In den Diskussionen unter den Teilnehmern der Klausurwoche wurde deutlich, dass die gesellschaftliche Ablehnung nicht allein über Risiken zu erklären ist. Es müssen daher andere Perspektiven für eine konstruktive und reflektierte Debatte über Technologienutzung gefunden werden. Ein Vorschlag um die Kluft zwischen Wissenschaft und Werten zu überbrücken wurde intensiv diskutiert: Kann eine freiwillige Kennzeichnung von GE-Produkten dazu beitragen mehr Transparenz und Vertrauen in Nahrungsmittelproduktion und Forschung zu schaffen? Durch die Marktzulassung von GE-Produkten würden die Ergebnisse wissenschaftlicher Risikoforschung anerkannt und zugleich hätten die Konsumenten die Wahlfreiheit sich entsprechend ihrer Wertvorstellungen für ein Produkt und seine Herstellungsweise zu entscheiden. Die Details in der praktischen Umsetzung und welche Art von Kennzeichnung gewählt werden soll, sind nicht trivial und müssen weiter diskutiert werden.

Letztlich haben zwei Faktoren dazu beigetragen, dass der Einsatz von moderner Biotechnologie in der Landwirtschaft im Augenblick gegenwärtig so im Fokus der öffentlichen Aufmerksamkeit steht: Zum einen wurden biotechnologische Züchtungsmethoden kontinuierlich weiterentwickelt, und zum anderen ist die Nachfrage nach Nahrungsmitteln und die Ansprüche an Landwirtschaft gestiegen. Auch wenn bis dato unklar ist, nach welchen Maßstäben Genome Editing in der EU reguliert werden wird, unterliegen sämtliche landwirtschaftliche Produkte und Lebensmittel einer gewissenhaften Prüfung der europäischen Zulassungsbehörde EFSA. Biologische Sicherheitsforschung testet, ob molekulare Züchtungsmethoden absehbare Risiken mit sich bringen.
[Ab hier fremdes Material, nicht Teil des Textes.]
(* ===== verification/FileTable.v ===== *)
(** The table of open files, [file.rs]: allocation, reference counts, and the
    dispatch of reads and writes on the open mode. *)
From stdpp Require Import base list gmap strings relations.
From Stdlib Require Import ZArith Lia.
From S2P Require Import Prelude.
From S2P Require Import Arch.

Inductive OpenFlags := OfNone | OfRead | OfWrite | OfReadWrite.
#[export] Instance OpenFlags_eq_dec : EqDecision OpenFlags.
Proof. solve_decision. Defined.

Section files.
(** [L] are the objects behind an open file, the [&'static dyn Like]. *)
Context {L : Type}.

Record File := mkFile { f_flags : OpenFlags; f_fp : option L; f_off : Z; f_ref : Z }.
Definition File_new : File := mkFile OfNone None 0 0.

Notation FM := (M (list File)).

Definition file_at (k : Z) : FM File := fs ← gets id; expect fs.[k] "dangling file".
Definition upd_file (k : Z) (f : File -> File) : FM unit :=
  x ← file_at k; modify (fun fs => fs.[k <- f x]).

Definition readable (f : File) : bool :=
  bool_decide (f_flags f = OfRead) || bool_decide (f_flags f = OfReadWrite).
Definition writable (f : File) : bool :=
  bool_decide (f_flags f = OfWrite) || bool_decide (f_flags f = OfReadWrite).

Definition inc_off (inc : Z) (k : Z) : FM unit :=
  f ← file_at k;
  o ← lift (add_ovf 64 (f_off f) inc);
  upd_file k (fun f => mkFile (f_flags f) (f_fp f) o (f_ref f)).

(** [file::alloc]. *)
Definition alloc (flags : OpenFlags) (fp : L) : FM (option Z) :=
  fs ← gets id;
  match position (fun f => f_ref f =? 0) fs with
  | Some k =>
    upd_file (Z.of_nat k) (fun f => mkFile flags (Some fp) (f_off f) (f_ref f + 1));;
    mret (Some (Z.of_nat k))
  | None => mret None
  end.

Definition dup (k : Z) : FM Z :=
  f ← file_at k;
  r ← lift (add_ovf 32 (f_ref f) 1);
  upd_file k (fun f => mkFile (f_flags f) (f_fp f) (f_off f) r);;
  mret k.

(** [File::close]: the object to close, if this was the last reference. *)
Definition close (k : Z) : FM (option L) :=
  f ← file_at k;
  assert_ (0 <? f_ref f) "closing unref file";;
  upd_file k (fun f => mkFile (f_flags f) (f_fp f) (f_off f) (f_ref f - 1));;
  if 0 <? f_ref f - 1 then mret None else
  fp ← expect (f_fp f) "close nil file";
  upd_file k (fun f => mkFile OfNone None 0 (f_ref f));;
  mret (Some fp).

(** [File::read] and [File::write], with the object's own operation. *)
Definition read {A} (k : Z) (op : L -> FM (result A)) : FM (result A) :=
  f ← file_at k;
  if negb (readable f) then mret (Err "file not readable") else
  fp ← expect (f_fp f) "read nil file";
  op fp.
Definition write {A} (k : Z) (op : L -> FM (result A)) : FM (result A) :=
  f ← file_at k;
  if negb (writable f) then mret (Err "file not writable") else
  fp ← expect (f_fp f) "write nil file";
  op fp.

(** ** Reference counting against the handles that exist *)

(** The table with the multiset of handles processes hold, as counts. *)
Inductive step : list File * (Z -> Z) -> list File * (Z -> Z) -> Prop :=
| step_alloc fs h flags fp k fs' :
    alloc flags fp fs = Ret (Some k, fs') ->
    step (fs, h) (fs', fun j => if j =? k then h k + 1 else h j)
| step_dup fs h k fs' :
    0 < h k -> dup k fs = Ret (k, fs') ->
    step (fs, h) (fs', fun j => if j =? k then h k + 1 else h j)
| step_close fs h k r fs' :
    0 < h k -> close k fs = Ret (r, fs') ->
    step (fs, h) (fs', fun j => if j =? k then h k - 1 else h j).

(** Counts are the numbers of handles; a file in use has an object, an unused
    one is reset. *)
Definition file_ok (f : File) (n : Z) : Prop :=
  f_ref f = n /\ 0 <= n /\
  (0 < n -> is_Some (f_fp f)) /\ (n = 0 -> f = mkFile OfNone None 0 0).
Definition table_ok (st : list File * (Z -> Z)) : Prop :=
  forall k f, st.1.[k] = Some f -> file_ok f (st.2 k).

Lemma file_at_run fs k f : fs.[k] = Some f -> file_at k fs = Ret (f, fs).
Proof. intros E. unfold file_at. rewrite bind_gets. cbn [id]. by rewrite E. Qed.

Lemma upd_file_run fs k f g : fs.[k] = Some f -> upd_file k g fs = Ret (tt, fs.[k <- g f]).
Proof. intros E. unfold upd_file. by rewrite (bind_run _ _ _ _ _ (file_at_run _ _ _ E)). Qed.

Lemma file_at_inv fs k f fs' : file_at k fs = Ret (f, fs') -> fs.[k] = Some f /\ fs' = fs.
Proof. unfold file_at. rewrite bind_gets. cbn [id]. destruct fs.[k]; [|done]. by intros [= -> ->]. Qed.

Lemma table_ok_set fs h k f n :
  table_ok (fs, h) -> file_ok f n -> table_ok (fs.[k <- f], fun j => if j =? k then n else h j).
Proof.
  intros Ht Hf j x Hj. cbn in *. destruct (decide (0 <= k < zlen fs)) as [Hk|Hk].
  - rewrite znth_zset in Hj by done. case_decide; simplify_eq.
    + by rewrite Z.eqb_refl.
    + rewrite (proj2 (Z.eqb_neq j k)) by done. by apply Ht.
  - assert (fs.[k <- f] = fs) as E.
    { unfold zset. destruct ((0 <=? k) && (k <? zlen fs)) eqn:E; [|done]. bool_to_prop. lia. }
    rewrite E in Hj. pose proof (znth_range _ _ _ Hj). rewrite (proj2 (Z.eqb_neq j k)) by lia. by apply Ht.
Qed.

Lemma alloc_spec fs flags fp :
  (exists k f, fs.[k] = Some f /\ f_ref f = 0 /\
     alloc flags fp fs = Ret (Some k, fs.[k <- mkFile flags (Some fp) (f_off f) (f_ref f + 1)])) \/
  ((forall k f, fs.[k] = Some f -> f_ref f <> 0) /\ alloc flags fp fs = Ret (None, fs)).
Proof.
  unfold alloc. rewrite bind_gets. cbn [id].
  destruct (position (fun f => f_ref f =? 0) fs) as [n|] eqn:E.
  - left. apply position_Some in E as [(f & Hf & Hr) _]. apply Z.eqb_eq in Hr.
    rewrite <-znth_of_nat in Hf. exists (Z.of_nat n), f. split; [done|]. split; [done|].
    by rewrite (bind_run _ _ _ _ _ (upd_file_run _ _ _ _ Hf)).
  - right. split; [|done]. intros k f Hk Hr. apply position_None in E. rewrite Forall_lookup in E.
    apply znth_Some in Hk as [_ Hk]. specialize (E _ _ Hk). cbn in E. lia.
Qed.

Lemma close_spec fs k f :
  fs.[k] = Some f -> 0 < f_ref f -> is_Some (f_fp f) ->
  close k fs = if f_ref f =? 1 then Ret (f_fp f, fs.[k <- mkFile OfNone None 0 0])
               else Ret (None, fs.[k <- mkFile (f_flags f) (f_fp f) (f_off f) (f_ref f - 1)]).
Proof.
  intros Hk Hr [fp Hfp]. pose proof (znth_range _ _ _ Hk) as Hkr. unfold close.
  rewrite (bind_run _ _ _ _ _ (file_at_run _ _ _ Hk)), bind_assert by lia.
  rewrite (bind_run _ _ _ _ _ (upd_file_run _ _ _ _ Hk)).
  destruct (Z.eqb_spec (f_ref f) 1) as [H1|H1].
  - rewrite H1. change (0 <? 1 - 1) with false. cbv iota. rewrite Hfp. cbn [expect]. rewrite bind_mret.
    erewrite bind_run by (apply upd_file_run, znth_zset_eq; done). cbn [f_ref]. by rewrite zset_zset.
  - rewrite (proj2 (Z.ltb_lt 0 (f_ref f - 1))) by lia. done.
Qed.

Lemma table_step st st' : table_ok st -> step st st' -> table_ok st'.
Proof.
  intros Ht Hs. destruct Hs as [fs h flags fp k fs' E|fs h k fs' Hh E|fs h k r fs' Hh E].
  - destruct (alloc_spec fs flags fp) as [(k' & f & Hk & Hr & E')|[_ E']]; rewrite E in E'; [|done].
    injection E' as -> ->. destruct (Ht _ _ Hk) as (Hc & _ & _ & _). cbn in Hc.
    apply table_ok_set; [done|]. rewrite <-Hc, Hr. repeat split; cbn; try lia. done.
  - unfold dup in E. destruct fs.[k] as [f|] eqn:Hk.
    2:{ unfold file_at in E. unfold mbind, M_bind, gets in E. cbn in E. by rewrite Hk in E. }
    destruct (Ht _ _ Hk) as (Hc & Hn & Hfp & _). cbn in Hc, Hn, Hfp.
    rewrite (bind_run _ _ _ _ _ (file_at_run _ _ _ Hk)) in E. unfold add_ovf in E.
    destruct (f_ref f + 1 <? 2 ^ 32); [|done]. rewrite (bind_lift _ _ _ (f_ref f + 1)) in E by done.
    rewrite (bind_run _ _ _ _ _ (upd_file_run _ _ _ _ Hk)) in E. injection E as <-.
    apply table_ok_set; [done|]. repeat split; cbn; try lia. intros _. by apply Hfp.
  - destruct fs.[k] as [f|] eqn:Hk.
    2:{ unfold close, file_at in E. unfold mbind, M_bind, gets in E. cbn in E. by rewrite Hk in E. }
    destruct (Ht _ _ Hk) as (Hc & Hn & Hfp & _). cbn in Hc, Hn, Hfp.
    rewrite (close_spec fs k f Hk) in E by (try lia; by apply Hfp).
    destruct (Z.eqb_spec (f_ref f) 1) as [H1|H1]; injection E as _ <-; apply table_ok_set; try done.
    + repeat split; cbn; lia.
    + repeat split; cbn; try lia. intros _. by apply Hfp.
Qed.

Definition empty_table (n : nat) : list File * (Z -> Z) := (replicate n File_new, fun _ => 0).

(** Over any sequence of opens, dups and closes by holders of handles,
    each file's count is the number of handles to it: a new file is never
    one that is still open, and closing a handle closes the object behind
    the file exactly when it was the last handle, after which the entry is
    as new; otherwise the file stays open with its object and offset. *)
Theorem files_counted n fs h :
  rtc step (empty_table n) (fs, h) ->
  (forall flags fp k fs', alloc flags fp fs = Ret (Some k, fs') -> h k = 0) /\
  (forall k f, fs.[k] = Some f -> 0 < h k ->
     exists fp, f_fp f = Some fp /\
     close k fs = if h k =? 1 then Ret (Some fp, fs.[k <- File_new])
                  else Ret (None, fs.[k <- mkFile (f_flags f) (Some fp) (f_off f) (h k - 1)])).
Proof.
  intros Hr. assert (Ht : table_ok (fs, h)).
  { revert Hr. generalize (fs, h). apply (rtc_ind_r (R := step) table_ok).
    - intros k f Hk. cbn in *. apply znth_Some in Hk as [_ Hk]. apply lookup_replicate in Hk as [-> _].
      repeat split; cbn; lia.
    - intros y z _ Hs Hy. by eapply table_step. }
  split.
  - intros flags fp k fs' E. destruct (alloc_spec fs flags fp) as [(k' & f & Hk & Hz & E')|[_ E']]; rewrite E in E'; [|done].
    injection E' as -> _. destruct (Ht _ _ Hk) as (Hc & _). cbn in Hc. lia.
  - intros k f Hk Hh. destruct (Ht _ _ Hk) as (Hc & _ & Hfp & _). cbn in Hc, Hfp.
    destruct (Hfp Hh) as [fp E]. exists fp. split; [done|].
    rewrite (close_spec fs k f Hk) by (rewrite ?Hc, ?E; done). rewrite Hc, E. done.
Qed.
End files.

Lemma files_counted_witness :
  exists fs, rtc step (empty_table (L := Z) 3) (fs, fun j => if j =? 0 then (0 + 1) else 0) /\
    close 0 fs = Ret (Some 7, fs.[0 <- File_new]).
Proof.
  set (fs := (replicate 3 File_new).[0 <- mkFile OfRead (Some 7) 0 1] : list (@File Z)).
  assert (Hr : rtc step (empty_table (L := Z) 3) (fs, fun j => if j =? 0 then (0 + 1) else 0)).
  { eapply rtc_l; [|apply rtc_refl]. apply (step_alloc _ (fun _ => 0) OfRead 7 0). reflexivity. }
  exists fs. split; [exact Hr|].
  destruct (files_counted 3 fs _ Hr) as [_ H]. destruct (H 0 _ eq_refl ltac:(done)) as (fp & [= <-] & E). exact E.
Defined.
Darüber hinaus können neue Technologien einen Effekt auf ökonomische und soziale Strukturen mit sich bringen. Die Produktion von Nahrungsmitteln ist ein komplexes und stark vernetztes System, das nicht nur für die Produktion und den Vertrieb von Lebensmitteln verantwortlich ist, sondern auch Menschen emotional berührt und Teil der kulturellen Identität darstellt. Welche Argumente in der Diskussion um die Regulierung moderner Biotechnologie allgemein anerkannt und offiziell zugelassen werden, kann einen beträchtlichen Einfluss auf den Ausgang der Debatte haben. Das Nachdenken und Diskutieren ethischer Aspekte in der landwirtschaftlichen Züchtung kann ein wichtiger Beitrag dazu sein, um Technologieentwicklung zu kommunizieren, Transparenz zu schaffen, Vertrauen in die Wissenschaft stärken und letztendlich einen mehrheitsfähigen und durchführbaren Kompromiss in dieser Frage zu finden.